- [Stored data entries]:
:::::

(** The counters that dropped to zero are removed. *)
Definition prune_one (n : FullNeighborhoodIndex) (center : ChunkPos) : FullNeighborhoodIndex :=
  match nb_counts n !! center with
  | Some c =>
      if (block_ticking c =? 0) && (entity_ticking c =? 0)
      then mkNeighborhood (contributors n) (delete center (nb_counts n)) (dirty_centers n)
             (pending_readiness n)
      else n
  | None => n
  end.

Definition remove_contributor (n : FullNeighborhoodIndex) (pos : ChunkPos)
  : result FullNeighborhoodIndex FullNeighborhoodError :=
  let? _ := validate_decrement n pos 1 in
  let? _ := validate_decrement n pos 2 in
  let n := set_contributors n (delete pos (contributors n)) in
  let n := adjust_counts (adjust_counts n pos 1 false) pos 2 false in
  Ok (foldl prune_one n (for_each_center pos 2)).

Definition reconcile_contributor (n : FullNeighborhoodIndex) (pos : ChunkPos) (holder : option Z)
  : result FullNeighborhoodIndex FullNeighborhoodError :=
  let unchanged :=
    match contributors n !! pos, holder with
    | Some current, Some h => bool_decide (current = h)
    | None, None => true
    | Some _, None | None, Some _ => false
    end in
  if unchanged then Ok n
  else
    let? n := (if decide (is_Some (contributors n !! pos)) then remove_contributor n pos else Ok n) in
    match holder with
    | Some h => add_contributor n pos h
    | None => Ok n
    end.

Definition remove_contributor_if_matches (n : FullNeighborhoodIndex) (pos : ChunkPos) (holder : Z)
  : result FullNeighborhoodIndex FullNeighborhoodError :=
  match contributors n !! pos with
  | None => Ok n
  | Some current =>
      if decide (current = holder) then remove_contributor n pos
      else Err (ContributorIdentityMismatch pos)
  end.

Definition mark_dirty (n : FullNeighborhoodIndex) (pos : ChunkPos) : FullNeighborhoodIndex :=
  mkNeighborhood (contributors n) (nb_counts n) ({[pos]} ∪ dirty_centers n) (pending_readiness n).

Definition dirty_counts_snapshot (n : FullNeighborhoodIndex)
  : list (ChunkPos * FullNeighborhoodCounts) :=
  (fun pos => (pos, counts_at n pos)) <$> elements (dirty_centers n).

Definition take_dirty_counts (n : FullNeighborhoodIndex)
  : FullNeighborhoodIndex * list (ChunkPos * FullNeighborhoodCounts) :=
  (mkNeighborhood (contributors n) (nb_counts n) ∅ (pending_readiness n), dirty_counts_snapshot n).

(** The holders that gain (+1) or lose (-1) a save dependency, in order. *)
Definition ensure_pending_readiness (n : FullNeighborhoodIndex) (pos : ChunkPos) (holder : Z)
  : FullNeighborhoodIndex * list (Z * Z) :=
  if decide (pending_readiness n !! pos = Some holder) then (n, [])
  else
    (mkNeighborhood (contributors n) (nb_counts n) (dirty_centers n)
       (<[pos := holder]> (pending_readiness n)),
     (holder, 1) :: match pending_readiness n !! pos with Some old => [(old, -1)] | None => [] end).

Definition clear_pending_readiness (n : FullNeighborhoodIndex) (pos : ChunkPos)
  : FullNeighborhoodIndex * list (Z * Z) :=
  (mkNeighborhood (contributors n) (nb_counts n) (dirty_centers n) (delete pos (pending_readiness n)),
   match pending_readiness n !! pos with Some old => [(old, -1)] | None => [] end).

(** ** Specification: counting contributors in a square *)

(** [q] is within Chebyshev distance [r] of [c]. *)
Definition near (r : Z) (c q : ChunkPos) : Prop :=
  Z.max (Z.abs (cp_x q - cp_x c)) (Z.abs (cp_y q - cp_y c)) <= r.

#[global] Instance counts_eq_dec : EqDecision FullNeighborhoodCounts.
Proof. solve_decision. Defined.

#[global] Instance near_dec r c q : Decision (near r c q).
Proof. unfold near. apply _. Defined.

(** The number of positions of [D] within distance [r] of [c]. *)
Definition full_count (r : Z) (D : gset ChunkPos) (c : ChunkPos) : Z :=
  Z.of_nat (size (filter (near r c) D)).

Definition square (r : Z) (c : ChunkPos) : list ChunkPos :=
  radius_range r ≫= fun dz => (fun dx => mkChunkPos (cp_x c + dx) (cp_y c + dz)) <$> radius_range r.

(** Contributors lie in the coordinate range, every counter is exact, and no counter at
    zero is stored. *)
Record nb_ok (n : FullNeighborhoodIndex) : Prop := {
  nb_range : forall p, is_Some (contributors n !! p) -> ChunkPos_ok p;
  nb_exact : forall c, ChunkPos_ok c ->
    counts_at n c = mkCounts (full_count 1 (dom (contributors n)) c)
                             (full_count 2 (dom (contributors n)) c);
  nb_tight : forall c, nb_counts n !! c <> Some counts_default;
}.

(** ** Lemmas: squares *)

Lemma near_sym r c q : near r c q <-> near r q c.
Proof. unfold near. lia. Qed.

Lemma elem_of_square r c q : 0 <= r -> q ∈ square r c <-> near r c q.
Proof.
  intros Hr. unfold square, near. rewrite list_elem_of_bind. split.
  - intros (dz & (dx & -> & Hx)%list_elem_of_fmap & Hz).
    apply elem_of_radius_range in Hx, Hz; [|done..]. simpl. lia.
  - intros H. exists (cp_y q - cp_y c). split.
    + apply list_elem_of_fmap. exists (cp_x q - cp_x c). split.
      * destruct q. simpl. f_equal; lia.
      * apply elem_of_radius_range; lia.
    + apply elem_of_radius_range; lia.
Qed.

:::::

- [What is expected]: The full set of entries, copied exactly, is the expected answer.

- [Response area]:
(** The counters that dropped to zero are removed. *)
Definition prune_one (n : FullNeighborhoodIndex) (center : ChunkPos) : FullNeighborhoodIndex :=
  match nb_counts n !! center with
  | Some c =>
      if (block_ticking c =? 0) && (entity_ticking c =? 0)
      then mkNeighborhood (contributors n) (delete center (nb_counts n)) (dirty_centers n)
             (pending_readiness n)
      else n
  | None => n
  end.

Definition remove_contributor (n : FullNeighborhoodIndex) (pos : ChunkPos)
  : result FullNeighborhoodIndex FullNeighborhoodError :=
  let? _ := validate_decrement n pos 1 in
  let? _ := validate_decrement n pos 2 in
  let n := set_contributors n (delete pos (contributors n)) in
  let n := adjust_counts (adjust_counts n pos 1 false) pos 2 false in
  Ok (foldl prune_one n (for_each_center pos 2)).

Definition reconcile_contributor (n : FullNeighborhoodIndex) (pos : ChunkPos) (holder : option Z)
  : result FullNeighborhoodIndex FullNeighborhoodError :=
  let unchanged :=
    match contributors n !! pos, holder with
    | Some current, Some h => bool_decide (current = h)
    | None, None => true
    | Some _, None | None, Some _ => false
    end in
  if unchanged then Ok n
  else
    let? n := (if decide (is_Some (contributors n !! pos)) then remove_contributor n pos else Ok n) in
    match holder with
    | Some h => add_contributor n pos h
    | None => Ok n
    end.

Definition remove_contributor_if_matches (n : FullNeighborhoodIndex) (pos : ChunkPos) (holder : Z)
  : result FullNeighborhoodIndex FullNeighborhoodError :=
  match contributors n !! pos with
  | None => Ok n
  | Some current =>
      if decide (current = holder) then remove_contributor n pos
      else Err (ContributorIdentityMismatch pos)
  end.

Definition mark_dirty (n : FullNeighborhoodIndex) (pos : ChunkPos) : FullNeighborhoodIndex :=
  mkNeighborhood (contributors n) (nb_counts n) ({[pos]} ∪ dirty_centers n) (pending_readiness n).

Definition dirty_counts_snapshot (n : FullNeighborhoodIndex)
  : list (ChunkPos * FullNeighborhoodCounts) :=
  (fun pos => (pos, counts_at n pos)) <$> elements (dirty_centers n).

Definition take_dirty_counts (n : FullNeighborhoodIndex)
  : FullNeighborhoodIndex * list (ChunkPos * FullNeighborhoodCounts) :=
  (mkNeighborhood (contributors n) (nb_counts n) ∅ (pending_readiness n), dirty_counts_snapshot n).

(** The holders that gain (+1) or lose (-1) a save dependency, in order. *)
Definition ensure_pending_readiness (n : FullNeighborhoodIndex) (pos : ChunkPos) (holder : Z)
  : FullNeighborhoodIndex * list (Z * Z) :=
  if decide (pending_readiness n !! pos = Some holder) then (n, [])
  else
    (mkNeighborhood (contributors n) (nb_counts n) (dirty_centers n)
       (<[pos := holder]> (pending_readiness n)),
     (holder, 1) :: match pending_readiness n !! pos with Some old => [(old, -1)] | None => [] end).

Definition clear_pending_readiness (n : FullNeighborhoodIndex) (pos : ChunkPos)
  : FullNeighborhoodIndex * list (Z * Z) :=
  (mkNeighborhood (contributors n) (nb_counts n) (dirty_centers n) (delete pos (pending_readiness n)),
   match pending_readiness n !! pos with Some old => [(old, -1)] | None => [] end).

(** ** Specification: counting contributors in a square *)

(** [q] is within Chebyshev distance [r] of [c]. *)
Definition near (r : Z) (c q : ChunkPos) : Prop :=
  Z.max (Z.abs (cp_x q - cp_x c)) (Z.abs (cp_y q - cp_y c)) <= r.

#[global] Instance counts_eq_dec : EqDecision FullNeighborhoodCounts.
Proof. solve_decision. Defined.

#[global] Instance near_dec r c q : Decision (near r c q).
Proof. unfold near. apply _. Defined.

(** The number of positions of [D] within distance [r] of [c]. *)
Definition full_count (r : Z) (D : gset ChunkPos) (c : ChunkPos) : Z :=
  Z.of_nat (size (filter (near r c) D)).

Definition square (r : Z) (c : ChunkPos) : list ChunkPos :=
  radius_range r ≫= fun dz => (fun dx => mkChunkPos (cp_x c + dx) (cp_y c + dz)) <$> radius_range r.

(** Contributors lie in the coordinate range, every counter is exact, and no counter at
    zero is stored. *)
Record nb_ok (n : FullNeighborhoodIndex) : Prop := {
  nb_range : forall p, is_Some (contributors n !! p) -> ChunkPos_ok p;
  nb_exact : forall c, ChunkPos_ok c ->
    counts_at n c = mkCounts (full_count 1 (dom (contributors n)) c)
                             (full_count 2 (dom (contributors n)) c);
  nb_tight : forall c, nb_counts n !! c <> Some counts_default;
}.

(** ** Lemmas: squares *)

Lemma near_sym r c q : near r c q <-> near r q c.
Proof. unfold near. lia. Qed.

Lemma elem_of_square r c q : 0 <= r -> q ∈ square r c <-> near r c q.
Proof.
  intros Hr. unfold square, near. rewrite list_elem_of_bind. split.
  - intros (dz & (dx & -> & Hx)%list_elem_of_fmap & Hz).
    apply elem_of_radius_range in Hx, Hz; [|done..]. simpl. lia.
  - intros H. exists (cp_y q - cp_y c). split.
    + apply list_elem_of_fmap. exists (cp_x q - cp_x c). split.
      * destruct q. simpl. f_equal; lia.
      * apply elem_of_radius_range; lia.
    + apply elem_of_radius_range; lia.
Qed.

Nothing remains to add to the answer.